## [Problem to solve]
Copy out all of the entries exactly as they appear.

## [Records from a collection]

--------------------------------

(** * A shallow embedding of the LinkedIn post scraper

    Source: [linkedin_scraper.py], class [LinkedInScraper]: the count and
    date normalizers, the classifier, the field extractor, the per-page
    pipeline, the orchestrator and the dataset writer.

    Conventions of the model.
    - Text is a [string] of 7-bit ASCII characters. The character classes
      of Python ([str.lower], [str.strip], [\d], [\s], [\w]) and of
      JavaScript ([trim], [toLowerCase]) are given on that range, and a
      character above 127 belongs to no class.
    - A Python [int] is a [Z]. A Python or JavaScript double is the
      rational it denotes, obtained by rounding to the nearest binary64,
      ties to even; it can also be infinity or a NaN. Only doubles that are
      not negative arise.
    - A [datetime] is a number of microseconds since 0001-01-01 00:00:00,
      within the range of the Python type; [strptime] and [strftime] are
      those of the C locale.
    - The rendered page is a tree of nodes that lookups and scripts read. A
      Selenium handle onto it is live or stale; reading through a stale
      handle raises. Clicks and scrolling do not change what is read.
    - An exception is an explicit [Raise] in a small error monad, and a
      [try ... except] is [try_except] or a match on the result.
    - What the browser, the clock and the files answer is an argument of
      the functions: [Page], [Web], [Files]. Reading and writing a CSV
      file do not raise. What [pd.read_csv] gives for a file is part of
      [Files]; it is not taken to be what was written there, since the
      reading turns some texts into missing values and into numbers.
      What is written is the list of the calls of [to_csv]. *)

From Stdlib Require Import Bool Arith ZArith QArith Lia List Ascii String.
From Stdlib Require Import DecimalString DecimalNat.
Import ListNotations.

--------------------------------

## [Final answer]
(** * A shallow embedding of the LinkedIn post scraper

    Source: [linkedin_scraper.py], class [LinkedInScraper]: the count and
    date normalizers, the classifier, the field extractor, the per-page
    pipeline, the orchestrator and the dataset writer.

    Conventions of the model.
    - Text is a [string] of 7-bit ASCII characters. The character classes
      of Python ([str.lower], [str.strip], [\d], [\s], [\w]) and of
      JavaScript ([trim], [toLowerCase]) are given on that range, and a
      character above 127 belongs to no class.
    - A Python [int] is a [Z]. A Python or JavaScript double is the
      rational it denotes, obtained by rounding to the nearest binary64,
      ties to even; it can also be infinity or a NaN. Only doubles that are
      not negative arise.
    - A [datetime] is a number of microseconds since 0001-01-01 00:00:00,
      within the range of the Python type; [strptime] and [strftime] are
      those of the C locale.
    - The rendered page is a tree of nodes that lookups and scripts read. A
      Selenium handle onto it is live or stale; reading through a stale
      handle raises. Clicks and scrolling do not change what is read.
    - An exception is an explicit [Raise] in a small error monad, and a
      [try ... except] is [try_except] or a match on the result.
    - What the browser, the clock and the files answer is an argument of
      the functions: [Page], [Web], [Files]. Reading and writing a CSV
      file do not raise. What [pd.read_csv] gives for a file is part of
      [Files]; it is not taken to be what was written there, since the
      reading turns some texts into missing values and into numbers.
      What is written is the list of the calls of [to_csv]. *)

From Stdlib Require Import Bool Arith ZArith QArith Lia List Ascii String.
From Stdlib Require Import DecimalString DecimalNat.
Import ListNotations.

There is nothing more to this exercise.